SEC Licensing Fees (for secondary license):

  1. Initial Application Fees shall be paid to SEC at the time of filing of application

1) Head Office –
A fee of 1/8 of 1% of the paid-up capital of the financing company + LRF of 1% (minimum of P10.00) shall be paid for the issuance of a Certificate of Authority to Operate as a Financing Company.
2) Branch, extension office, unit or satellite office
A fee of 1/8 of 1% of the minimum assigned capital + LRF of 1% (minimum of P10.00) of the branch, extension office, unit or satellite office shall likewise be paid for the issuance of an original Certificate of Authority.

  1. Annual fee –

An annual fee shall be paid not later than forty five (45) days before the anniversary date of the CA.

  1. Head Office – Annual Information Statement Filing fee of P10,000 + 1% LRF

Annual fee of 1/8 of 1% of the paid-up capital of the financing company + LRF of 1% (minimum of P10.00)

  1. Branch Office – Annual Information Statement Filing fee of P10,000 + 1% LRF

Annual fee of 1/8 of 1% of the minimum assigned capital of the financing company + LRF of 1% (minimum of P10.00)
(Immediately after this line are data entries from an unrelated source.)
(** ** Write-protecting the shared mappings of a file page *)

Definition wp_candidate (ns : gmap Z inode) (ino : option Z) (page_off : Z) (m : vm_state) (up : user_page) : bool :=
  up_used up && up_writable_intent up &&
  match task_vma_find m (up_va up) with
  | None => false
  | Some vi =>
      let v := vma_at m vi in
      has_bits (vma_flags v) MAP_SHARED && has_bits (vma_prot v) PROT_WRITE &&
      bool_decide (vma_inode v <> None) && pagecache_inode_same ns (vma_inode v) ino &&
      (u64 (vma_file_offset v + (up_va up - vma_start v)) =? page_off)
  end.

Fixpoint wp_pages (pis : list nat) (ns : gmap Z inode) (ino : option Z) (page_off : Z) (ti : nat) k
    : bool * ktasks X :=
  match pis with
  | [] => (true, k)
  | pi :: pis =>
      let m := kt_vm k ti in
      let up := pages m !!! pi in
      if negb (wp_candidate ns ino page_off m up) then wp_pages pis ns ino page_off ti k
      else
        match task_page_validate_hw m up with
        | None => (false, k)
        | Some hw =>
            if hw_cow hw then (false, k)
            else if negb (hw_writable hw) then wp_pages pis ns ino page_off ti k
            else
              match task_set_user_pte m (up_va up) (up_pa up) (task_user_attrs false (hw_executable hw) false) with
              | None => (false, k)
              | Some m => wp_pages pis ns ino page_off ti (kt_flush_va (kt_set_vm k ti m) ti (up_va up))
              end
        end
  end.

Fixpoint wp_tasks (tis : list nat) (ns : gmap Z inode) (ino : option Z) (page_off : Z) k : bool * ktasks X :=
  match tis with
  | [] => (true, k)
  | ti :: tis =>
      let t := kt_task k ti in
      if bool_decide (state t = TASK_UNUSED) || bool_decide (state t = TASK_ZOMBIE)
      then wp_tasks tis ns ino page_off k
      else
        let '(ok, k) := wp_pages (seq 0 MAX_USER_PAGES) ns ino page_off ti k in
        if ok then wp_tasks tis ns ino page_off k else (false, k)
  end.

#[global] Instance writeprotect_shared : SharedMappings (ktasks X) := fun ns ino file_off k =>
  match ino with
  | None => (true, k)
  | Some _ => wp_tasks (seq 0 MAX_TASKS) ns ino (align_down file_off PAGE_SIZE) k
  end.

End Kt.

(** ** Tracked pages *)

Definition task_count_writable_intent_pages (m : vm_state) : Z :=
  countb (fun up => up_used up && up_writable_intent up) (pages m).

Definition task_fork_budget_ok (p : pmm) (m : vm_state) : bool :=
  let avail := pmm_available_pages p in
  let reserve := PMM_OOM_RESERVE_PAGES + FORK_MIN_HEADROOM_PAGES in
  if avail <=? reserve then false
  else
    let need_now := TASK_KSTACK_SIZE / PAGE_SIZE + 4 in
    let cow_reserve := task_count_writable_intent_pages m / 2 in
    let cow_reserve :=
      if FORK_MAX_COW_RESERVE_PAGES <? cow_reserve then FORK_MAX_COW_RESERVE_PAGES else cow_reserve in
    need_now + cow_reserve + reserve <? avail.

Definition task_find_page (m : vm_state) (va_page : Z) : option nat :=
  find_idx (fun up => up_used up && (up_va up =? va_page)) (pages m).

Definition page_at (m : vm_state) (i : nat) : user_page := pages m !!! i.

Definition set_page (m : vm_state) (i : nat) (up : user_page) : vm_state :=
  set_pages m (<[i := up]> (pages m)).

Definition task_track_page (m : vm_state) (va pa : Z) (writable_intent : bool) : option vm_state :=
  match find_idx (fun up => negb (up_used up)) (pages m) with
  | None => None
  | Some i => Some (set_page m i (mk_user_page va pa writable_intent true))
  end.

(** The counters: pages the tables confirm, those tagged copy-on-write, those not
    shared, and the total charge with the kernel stack and the tables. *)
Definition task_refresh_mem_accounting (p : pmm) (kstack : Z) (m : vm_state) : vm_state :=
  let valid up := match task_page_validate_hw m up with Some _ => true | None => false end in
  let cow up := match task_page_validate_hw m up with Some hw => hw_cow hw | None => false end in
  let user_pages := countb valid (pages m) in
  let cow_pages := countb cow (pages m) in
  let private_pages := countb (fun up => valid up && (pmm_page_refcount p (up_pa up) <=? 1)) (pages m) in
  let present (o : option ptable) := match o with Some _ => 1 | None => 0 end in
  let fixed_pages :=
    (if negb (kstack =? 0) then TASK_KSTACK_SIZE / PAGE_SIZE else 0) + present (l1 m) + present (l2_low m) +
    present (l3_user_a m) + present (l3_user_b m) in
  set_mem_charge_pages
    (set_private_page_count (set_cow_page_count (set_user_page_count m user_pages) cow_pages) private_pages)
    (u32 (fixed_pages + private_pages)).
(* ===== verification/VmInv.v ===== *)
(** * Invariants of user memory (kernel/task.c)

    For every task: the page tables map exactly the tracked pages, each with the
    frame and no more rights than tracked; the mapped ranges are disjoint. For the
    system: every frame's reference count is the number of cache entries, tracked
    pages and other owners that hold it. Each operation of Vm.v preserves both,
    whatever the storage below does. *)

From S2P Require Import Prelude KString Pmm Inode BlockCache PageCache FsIo TaskDefs Mmu Vma Vm.

(** ** The pages of one task *)

Definition pte_of (pa : Z) (hw : hw_bits) : Z :=
  mmu_make_page pa (task_user_attrs (hw_writable hw) (hw_executable hw) (hw_cow hw)).

(** Rights within the intent: writable only if wanted, and not while shared
    copy-on-write. *)
Definition hw_allowed (intent : bool) (hw : hw_bits) : Prop :=
  (intent = false -> hw_writable hw = false /\ hw_cow hw = false) /\
  ~ (hw_writable hw = true /\ hw_cow hw = true).

Record page_mapped (m : vm_state) (up : user_page) : Prop := {
  pm_va : user_va (up_va up);
  pm_aligned : page_aligned (up_va up);
  pm_frame : frame_ok (up_pa up);
  pm_pte : exists hw, task_get_user_pte m (up_va up) = Some (pte_of (up_pa up) hw) /\
                      hw_allowed (up_writable_intent up) hw;
}.

Record vm_ok (m : vm_state) : Prop := {
  vo_len : length (pages m) = MAX_USER_PAGES;
  vo_pages i up : pages m !! i = Some up -> up_used up = true -> page_mapped m up;
  vo_inj i j up up' : pages m !! i = Some up -> pages m !! j = Some up' ->
    up_used up = true -> up_used up' = true -> up_va up = up_va up' -> i = j;
  vo_clear va pte :
    (forall i up, pages m !! i = Some up -> up_used up = true -> up_va up <> va) ->
    task_get_user_pte m va = Some pte -> pte = 0;
}.
(* ===== verification/VmOps.v ===== *)
(** * System calls on user memory (kernel/task.c)

    The range operations (mmap, munmap, mprotect, msync, brk) and fork's copy of
    the address space keep the invariant of VmInv.v; mmap, munmap and mprotect
    refine operations on the abstract map from addresses to regions of Vma.v. *)

From S2P Require Import Prelude KString Pmm Inode BlockCache PageCache FsIo TaskDefs Mmu Vma Vm VmInv.

Abbreviation STACK_FLOOR := (USER_STACK_TOP - USER_STACK_PAGES * PAGE_SIZE) (only parsing).

Section Ops.
Context {D E X : Type} `{!BlockDrivers D, !Ext4Ops D E}.
Implicit Types s : sys D E (ktasks X).

(** ** Unmapping a range *)

Lemma need_strict m start fin :
  start < fin -> task_vma_split_need m start fin <= task_vma_free_slots m ->
  strict_in (vmas m) start fin -> 0 < task_vma_free_slots m.
Proof.
  intros Hlt Hn (j & w & Hj & Uw & W1 & W2). unfold task_vma_split_need in Hn.
  replace (fin <=? start) with false in Hn by lia.
  match type of Hn with countb ?f _ <= _ => assert (1 <= countb f (vmas m)); [|lia]; apply (countb_pos f _ j w Hj) end.
  unfold vma_meets, cut_start, cut_end. rewrite Uw. replace (vma_start w <? start) with true by lia.
  replace (fin <? vma_end w) with true by lia. lia.
Qed.

(** The fields that are not tracked by [vm_inv]. *)
Lemma heap_limit_sys o s ti :
  vm_sys o s -> (ti < MAX_TASKS)%nat ->
  let s' := set_vm s ti (task_recompute_heap_limit (vm_at s ti)) in
  vm_sys o s' /\ other_ranges ti s s' /\ vmas (vm_at s' ti) = vmas (vm_at s ti).
Proof.
  intros V Hti. cbv zeta. split_and!.
  - apply set_vm_same_sys; try done. eapply fields_inv; [by apply (vm_at_inv o s)|reflexivity..].
  - by apply (or_set_vm o).
  - by rewrite (vm_at_set o).
Qed.
(* ===== verification/VmFork.v ===== *)
(** * Fork's copy of an address space (kernel/task.c)

    After fork the child and the parent see the same memory, and only pages of
    shared mappings stay writable; the frame counts stay exact throughout. *)

From S2P Require Import Prelude KString Pmm Inode BlockCache PageCache FsIo TaskDefs Mmu Vma Vm VmInv VmOps.

Section Fork.
Context {D E X : Type} `{!BlockDrivers D, !Ext4Ops D E}.
Implicit Types s : sys D E (ktasks X).

Definition page_shared (m : vm_state) (va : Z) : bool :=
  match task_vma_find m va with
  | Some vi => has_bits (vma_flags (vma_at m vi)) MAP_SHARED
  | None => false
  end.

(** What is left of a translation when private pages become copy-on-write. *)
Definition cow_view (m : vm_state) (va : Z) (r : option (Z * bool * bool)) : option (Z * bool * bool) :=
  match r with
  | Some (pa, w, x) => Some (pa, w && page_shared m (va - va mod PAGE_SIZE), x)
  | None => None
  end.

(** Another reference on a live frame. *)
Lemma ref_sys o n s p :
  vm_sys o s -> owners n o -> n <= 16 -> 1 <= ext_refs s p ->
  vm_sys (fun q => o q + d1 p q) (sys_set_pmm s (pmm_ref_page (s_pmm s) p)).
Proof.
  intros V B Hn He. pose proof (cache_refs_bound s p (vs_ents _ _ V)) as Hc.
  assert (Hr : 1 <= pmm_page_refcount (s_pmm s) p < 2 ^ 32 - 1).
  { unfold ext_refs in He. split; [lia|]. pose proof (vs_refs _ _ V p) as Hx. unfold ext_refs in Hx.
    pose proof (tasks_refs_bound _ _ p V). specialize (B p). lia. }
  apply (delta_sys o _ s); try done.
  - split_and!; [apply ref_page_wf; [apply V|lia|lia]|apply V|]. intros q. unfold ext_refs. simpl.
    rewrite ref_page_refcount by (apply V || lia). unfold d1.
    change (cache_refs (sys_set_pmm s _) q) with (cache_refs s q). case_decide; subst; lia.
  - intros q. pose proof (vs_ext _ _ V q). unfold d1. case_decide; lia.
Qed.

Lemma map_user_page_other s ti tj va pa w x c intent ok s' :
  tj <> ti -> task_map_user_page ti va pa w x c intent s = (ok, s') -> vm_at s' tj = vm_at s tj.
Proof.
  intros Hj. unfold task_map_user_page. cbv zeta. destruct (task_find_page _ va); [by intros [= _ <-]|].
  destruct (task_set_user_pte _ _ _ _); [|by intros [= _ <-]].
  destruct (task_track_page _ _ _ _); intros H; apply pair_equal_spec in H as [_ <-]; unfold refresh; by rewrite !vm_at_set_ne.
Qed.

Lemma map_user_page_len s ti va pa w x c intent ok s' :
  task_map_user_page ti va pa w x c intent s = (ok, s') -> length (kt_tasks (s_top s')) = length (kt_tasks (s_top s)).
Proof.
  unfold task_map_user_page. cbv zeta. destruct (task_find_page _ va); [by intros [= _ <-]|].
  destruct (task_set_user_pte _ _ _ _); [|by intros [= _ <-]].
  destruct (task_track_page _ _ _ _); intros H; apply pair_equal_spec in H as [_ <-]; simpl; by rewrite !length_insert.
Qed.

(** Mapping a page in an address space with tables. *)
Lemma map_user_page_effect s ti va pa w x c intent s' :
  (ti < length (kt_tasks (s_top s)))%nat -> tables_ready (vm_at s ti) -> frame_ok pa ->
  task_map_user_page ti va pa w x c intent s = (true, s') ->
  s_ram s' = s_ram s /\ length (kt_tasks (s_top s')) = length (kt_tasks (s_top s)) /\
  (forall tj, tj <> ti -> vm_at s' tj = vm_at s tj) /\ tables_ready (vm_at s' ti) /\
  forall va', el0_translate (vm_at s' ti) va' =
    if decide (va <= va' < va + PAGE_SIZE) then Some (pa + (va' - va), w, x) else el0_translate (vm_at s ti) va'.
Proof.
  intros Hl R Hf. unfold task_map_user_page. cbv zeta. destruct (task_find_page _ va); [done|].
  destruct (task_set_user_pte _ _ _ _) as [m1|] eqn:Es; [|done].
  destruct (task_track_page m1 va pa intent) as [m2|] eqn:Et; [|done].
  intros H. apply pair_equal_spec in H as [_ <-].
  apply set_pte_translate in Es as [R1 T1]; [|done|done].
  assert (E2 : vm_at (refresh ti (set_vm s ti m2)) ti =
    task_refresh_mem_accounting (s_pmm s) (kstack_base (task_at (set_vm s ti m2) ti)) m2).
  { unfold refresh. rewrite vm_at_set_len by (simpl; by rewrite length_insert). by rewrite vm_at_set_len. }
  assert (L2 : exists i up, m2 = set_page m1 i up).
  { unfold task_track_page in Et. destruct (find_idx _ _); [|done]. injection Et as <-. eauto. }
  destruct L2 as (i & up & ->). split_and!.
  - reflexivity.
  - simpl. by rewrite !length_insert.
  - intros tj Hj. unfold refresh. by rewrite !vm_at_set_ne.
  - rewrite E2. by destruct R1.
  - intros va'. rewrite E2. apply T1.
Qed.

(** A page the parent tracks, as fork reads it. *)
Lemma fork_source o s ti ui pp hw :
  vm_sys o s -> owners 8 o -> (ti < MAX_TASKS)%nat -> (ui < MAX_USER_PAGES)%nat ->
  page_at (vm_at s ti) ui = pp -> task_page_validate_hw (vm_at s ti) pp = Some hw ->
  pages (vm_at s ti) !! ui = Some pp /\ up_used pp = true /\ page_aligned (up_va pp) /\ frame_ok (up_pa pp) /\
  hw_allowed (up_writable_intent pp) hw /\ 1 <= ext_refs s (up_pa pp) /\
  (tables_ready (vm_at s ti) -> forall va, up_va pp <= va < up_va pp + PAGE_SIZE ->
     el0_translate (vm_at s ti) va = Some (up_pa pp + (va - up_va pp), hw_writable hw, hw_executable hw)).
Proof.
  intros V B Hti Hui Hat Hv. pose proof (vm_at_inv _ _ _ V Hti) as I.
  assert (Hi : pages (vm_at s ti) !! ui = Some pp).
  { subst pp. apply list_lookup_lookup_total_lt. by rewrite (vo_len _ (vi_ok _ I)). }
  destruct (validate_Some _ _ _ Hv) as [Hu _]. destruct (vo_pages _ (vi_ok _ I) ui pp Hi Hu) as [Pv Pa Pf (hw' & Hg & Hal)].
  rewrite (validate_pte _ _ _ Hu Pf Hal Hg) in Hv. injection Hv as <-.
  split_and!; try done; [by eapply tracked_ext|].
  intros R va Hr. destruct (tracked_translate _ _ _ va I R Hi Hu Hr) as (hw2 & -> & _ & Hv2).
  rewrite (validate_pte _ _ _ Hu Pf Hal Hg) in Hv2. by injection Hv2 as <-.
Qed.
(* ===== verification/Proc.v ===== *)
(** * Processes (kernel/task.c)

    The task table: descriptors, waiting, exiting and reaping, signals between
    tasks, address space identifiers, scheduling and fork. The functions of
    task.c that work on the address space are in Vm.v, those on the signal state of
    a single task in Signal.v. A [task_t *] is the index of the slot in [tasks]. *)

From S2P Require Import Prelude KString Pmm Pipe UserCopy Inode BlockCache PageCache FsIo TaskDefs Signal Mmu Vma Vm.

Abbreviation TASK_ASID_MIN := 1 (only parsing).
Abbreviation TASK_ASID_MAX := 255 (only parsing).
Abbreviation TASK_KSTACK_SIZE := 65536 (only parsing).
Abbreviation KERR_ESRCH := (-3) (only parsing).
Abbreviation KERR_ECHILD := (-10) (only parsing).
Abbreviation KERR_EINVAL := (-22) (only parsing).
Abbreviation O_NONBLOCK := 0x800 (only parsing).
Abbreviation tmp := 1 (only parsing).
Abbreviation WNOHANG := 1 (only parsing).
Abbreviation WUNTRACED := 2 (only parsing).
Abbreviation WCONTINUED := 8 (only parsing).

Definition WAIT_STATUS_EXIT (code : Z) : Z := Z.shiftl (Z.land code 0xFF) 8.
Definition WAIT_STATUS_SIG (sig : Z) : Z := Z.land sig 0x7F.
Definition WAIT_STATUS_STOP (sig : Z) : Z := Z.lor (Z.shiftl (Z.land sig 0xFF) 8) 0x7F.
Definition WAIT_STATUS_CONT : Z := 0xFFFF.

(** The sockets of kernel/net.c, as far as descriptors need them. *)
Class SocketOps (N : Type) := {
  net_socket_ref : Z -> N -> N;
  net_socket_close : Z -> N -> N;
}.

Record kio (N : Type) := mk_kio { io_pipes : list pipe; io_net : N }.
#[global] Arguments mk_kio {N}.
#[global] Arguments io_pipes {N}.
#[global] Arguments io_net {N}.

Inductive task_child_event_t := TASK_CHLD_EXIT | TASK_CHLD_STOP | TASK_CHLD_CONT.

Definition is_state (t : task) (x : task_state) : bool := bool_decide (state t = x).

(** Neither unused nor a zombie. *)
Definition is_live (t : task) : bool := negb (is_state t TASK_UNUSED) && negb (is_state t TASK_ZOMBIE).

(** [wait_pid = -1; wait_kind = WAIT_NONE; wait_obj = 0; wake_tick = 0;] *)
Definition wait_cleared : wait_info := mk_wait_info (-1) WAIT_NONE None 0.

(** ** Functions of single tasks *)

Definition task_wait_matches_filter (parent child : task) (filter : Z) : bool :=
  if negb (ppid child =? pid parent) then false
  else if 0 <? filter then pid child =? filter
  else if filter =? -1 then true
  else if filter =? 0 then pgid child =? pgid parent
  else pgid child =? - filter.

Definition task_sigchld_auto_reap (parent : option task) : bool :=
  match parent with
  | None => false
  | Some p =>
      if negb (is_live p) then false
      else if sig_arr (signal_handler (t_sig p)) SIGCHLD =? SIG_IGN then true
      else negb (Z.land (sig_arr (signal_flags (t_sig p)) SIGCHLD) SA_NOCLDWAIT =? 0)
  end.

Definition task_signal_may_restart_wait (kind : wait_kind_t) : bool :=
  bool_decide (kind = WAIT_PIPE_READ) || bool_decide (kind = WAIT_PIPE_WRITE) || bool_decide (kind = WAIT_CHILD).

Definition task_signal_wake_waiter (victim : task) (handler_restart : bool) : task :=
  if negb (is_state victim TASK_WAITING) then victim
  else
    let kind := wait_kind (t_wait victim) in
    let v := set_t_wait (set_state victim TASK_RUNNABLE) wait_cleared in
    let restart_ok := handler_restart && task_signal_may_restart_wait kind in
    match t_tf v with
    | Some tf =>
        if (tf_x tf !!! 0%nat =? u64 (-2)) && negb restart_ok
        then set_t_tf v (Some (set_tf_x tf (<[0%nat := u64 (-4)]> (tf_x tf)))) else v
    | None => v
    end.

Definition on_sig (t : task) (f : sig_state -> sig_state) : task := set_t_sig t (f (t_sig t)).

Definition task_fd_needs_writeback (ns : gmap Z inode) (f : fd) : bool :=
  if negb (fd_used f) || negb (bool_decide (fd_kind f = FD_INODE)) then false
  else
    match fd_inode f with
    | None => false
    | Some p =>
        let n := ns !!! p in
        if negb (bool_decide (i_type n = INODE_FILE)) && negb (fs_is_block_dev n) then false
        else
          let mode := Z.land (fd_flags f) O_ACCMODE in
          (mode =? O_WRONLY) || (mode =? O_RDWR)
    end.

(** The name after the last slash, or the whole name when that is empty. *)
Fixpoint comm_base (base p : list Z) : list Z :=
  match p with
  | [] => base
  | c :: p => comm_base (if c =? 47 then p else base) p
  end.

(** [strncpy] of a string without its terminator into an array of [n] bytes. *)
Definition strncpy_list (n : nat) (src : list Z) : list Z :=
  take n src ++ replicate (n - length src) 0.

Definition task_set_comm_internal (t : task) (name : option (list Z)) : task :=
  match name with
  | None | Some [] => set_comm t (<[0%nat := 0]> (comm t))
  | Some name =>
      let base := comm_base name name in
      let base := match base with [] => name | _ => base end in
      set_comm t (strncpy_list 31 base ++ [0])
  end.

(** ** The table *)

Section Proc.
Context {D E N : Type} `{!BlockDrivers D, !Ext4Ops D E, !SocketOps N}.
Abbreviation st := (sys D E (ktasks (kio N))).
Implicit Types (s : st) (k : ktasks (kio N)).

Definition kt_with k (cur : option nat) (npid ipid nasid epoch : Z) (io : kio N) : ktasks (kio N) :=
  mk_ktasks (kt_tasks k) cur npid ipid nasid epoch (kt_mmu k) io.
Definition kt_set_current k (c : option nat) : ktasks (kio N) :=
  kt_with k c (kt_next_pid k) (kt_init_pid k) (kt_next_asid k) (kt_asid_epoch k) (kt_io k).
Definition kt_set_next_pid k (x : Z) : ktasks (kio N) :=
  kt_with k (kt_current k) x (kt_init_pid k) (kt_next_asid k) (kt_asid_epoch k) (kt_io k).
Definition kt_set_init_pid k (x : Z) : ktasks (kio N) :=
  kt_with k (kt_current k) (kt_next_pid k) x (kt_next_asid k) (kt_asid_epoch k) (kt_io k).
Definition kt_set_next_asid k (x : Z) : ktasks (kio N) :=
  kt_with k (kt_current k) (kt_next_pid k) (kt_init_pid k) x (kt_asid_epoch k) (kt_io k).
Definition kt_set_epoch k (x : Z) : ktasks (kio N) :=
  kt_with k (kt_current k) (kt_next_pid k) (kt_init_pid k) (kt_next_asid k) x (kt_io k).
Definition kt_set_io k (x : kio N) : ktasks (kio N) :=
  kt_with k (kt_current k) (kt_next_pid k) (kt_init_pid k) (kt_next_asid k) (kt_asid_epoch k) x.

Definition on_top s (f : ktasks (kio N) -> ktasks (kio N)) : st := sys_set_top s (f (s_top s)).
Definition upd_task s (ti : nat) (f : task -> task) : st := set_task s ti (f (task_at s ti)).

(** A loop over the table that touches the visited slot only. *)
Definition map_tasks s (f : task -> task) : st := on_top s (fun k => kt_set_tasks k (map f (kt_tasks k))).

Definition get_tasks s : list task := kt_tasks (s_top s).
Definition current s : option nat := kt_current (s_top s).

Definition get_pipes s : list pipe := io_pipes (kt_io (s_top s)).
Definition set_pipes s (ps : list pipe) : st :=
  on_top s (fun k => kt_set_io k (mk_kio ps (io_net (kt_io k)))).
Definition on_net s (f : N -> N) : st :=
  on_top s (fun k => kt_set_io k (mk_kio (io_pipes (kt_io k)) (f (io_net (kt_io k))))).

Definition task_init s : st :=
  sys_set_top s (mk_ktasks (replicate MAX_TASKS task_zero) None 1 (-1) TASK_ASID_MIN 1
                   (kt_mmu (s_top s)) (kt_io (s_top s))).

Definition task_by_pid s (p : Z) : option nat :=
  find_idx (fun t => negb (is_state t TASK_UNUSED) && (pid t =? p)) (get_tasks s).

Definition task_find_live_init s : option nat :=
  let ip := kt_init_pid (s_top s) in
  if ip <=? 0 then None
  else
    match find_idx (fun t => pid t =? ip) (get_tasks s) with
    | Some i => if negb (is_live (task_at s i)) then None else Some i
    | None => None
    end.

Definition task_parent_of s (child : task) : option nat :=
  if ppid child <=? 0 then None else task_by_pid s (ppid child).

Definition task_parent_alive s (t : task) : bool :=
  if ppid t <=? 0 then false
  else existsb (fun p => (pid p =? ppid t) && is_live p) (get_tasks s).

Definition task_parent_has_child_sigchld_event s (parent : task) : bool :=
  let nocldstop := negb (Z.land (sig_arr (signal_flags (t_sig parent)) SIGCHLD) SA_NOCLDSTOP =? 0) in
  existsb (fun child =>
    negb (is_state child TASK_UNUSED) && (ppid child =? pid parent) &&
    (is_state child TASK_ZOMBIE ||
     (negb nocldstop && is_state child TASK_STOPPED && stop_report_pending child) ||
     (negb nocldstop && cont_report_pending child))) (get_tasks s).

Definition task_group_exists s (g : Z) : bool :=
  if g <=? 0 then false
  else existsb (fun t => negb (is_state t TASK_UNUSED) && (pgid t =? g)) (get_tasks s).

(** ** Blocking and waking *)

Definition block_current s (kind : wait_kind_t) (obj : option nat) (tick : Z) : st :=
  match current s with
  | None => s
  | Some c =>
      upd_task s c (fun t => set_t_wait (set_state t TASK_WAITING)
        (mk_wait_info (wait_pid (t_wait t)) kind obj tick))
  end.

Definition task_block_on_pipe_read (p : option nat) s : st := block_current s WAIT_PIPE_READ p 0.
Definition task_block_on_pipe_write (p : option nat) s : st := block_current s WAIT_PIPE_WRITE p 0.
Definition task_block_on_sleep (tick : Z) s : st := block_current s WAIT_SLEEP None tick.

(** Runnable again, the wait fields other than [wait_pid] reset. *)
Definition woken (t : task) : task :=
  set_t_wait (set_state t TASK_RUNNABLE) (mk_wait_info (wait_pid (t_wait t)) WAIT_NONE None 0).

Definition task_wake_pipe (p : option nat) s : st :=
  match p with
  | None => s
  | Some _ =>
      map_tasks s (fun t =>
        if negb (is_state t TASK_WAITING) then t
        else
          let w := t_wait t in
          if (bool_decide (wait_kind w = WAIT_PIPE_READ) || bool_decide (wait_kind w = WAIT_PIPE_WRITE)) &&
             bool_decide (wait_obj w = p)
          then woken t else t)
  end.

Definition sleeper_due (now : Z) (t : task) : bool :=
  is_state t TASK_WAITING && bool_decide (wait_kind (t_wait t) = WAIT_SLEEP) && (wake_tick (t_wait t) <=? now).

Definition task_wake_sleepers (now : Z) s : bool * st :=
  (existsb (sleeper_due now) (get_tasks s), map_tasks s (fun t => if sleeper_due now t then woken t else t)).

Definition task_wake_waiters (child_pid : Z) s : st :=
  match task_by_pid s child_pid with
  | None => s
  | Some ci =>
      let child := task_at s ci in
      map_tasks s (fun waiter =>
        if negb (is_state waiter TASK_WAITING) || negb (bool_decide (wait_kind (t_wait waiter) = WAIT_CHILD)) then waiter
        else if negb (task_wait_matches_filter waiter child (wait_pid (t_wait waiter))) then waiter
        else set_t_wait (set_state waiter TASK_RUNNABLE) wait_cleared)
  end.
Commencement of Operations
A corporation/company that has been duly registered and granted a Certificate of Authority to Operate as a Financing Company shall commence operations within one hundred twenty (120) days from date of grant of such authority. Failure to commence operations within said period shall be a ground for the suspension of its CA.

REPUBLIC ACT NO. 8556
Section 9 – Loans and Investments
Unless otherwise authorized by the Commission:

  1. The total investment of a financing company in real estate and in shares of stock in a real estate development corporation and other real estate based projects shall not at any time exceed twenty-five (25%) of its net worth.
  1. More than fifty (50%) percent of the funds of a financing company shall be used or invested in financing company activities; Provided, that in the computation of the amount of funds used or invested in financing company activities, investments in government securities with maturity of not more than one (1) year and special savings deposits shall be taken into consideration;

Reportorial Requirements

  1. General Information Sheet (GIS) – Within thirty (30) days from annual stockholders meeting, as stated in its SEC approved bylaws.
  2. Audited Financial Statements prepared by an external auditor accredited by the SEC
    for fiscal year ending December 31: on or before April 15. After April 15, based on advisory to be issued by SEC, for fiscal year other than December 31: within One Hundred Twenty (120) days from end of fiscal year, as stated in its SEC approved by-laws.
  3. Special Form of Financial Statements – 30 days from the due date of Audited Financial Statements
  4. Annual Information Statement – Every 30th day of January for Commercial Paper Issuer
  5. Semi-Annual Financial Statements
    –    1st Semester:  45 days from cut-off (Cut off: June 30)
  • 2nd Semester: 45 days from cut-off (Cut off: December 31)
  1. AMLA Compliance Form – if authorized to issue Securities

The above stated information is gathered from the SEC and other laws enforce at the time of compilation, it is not legal advice, is not to be acted on as such, may not be current and is subject to change without notice.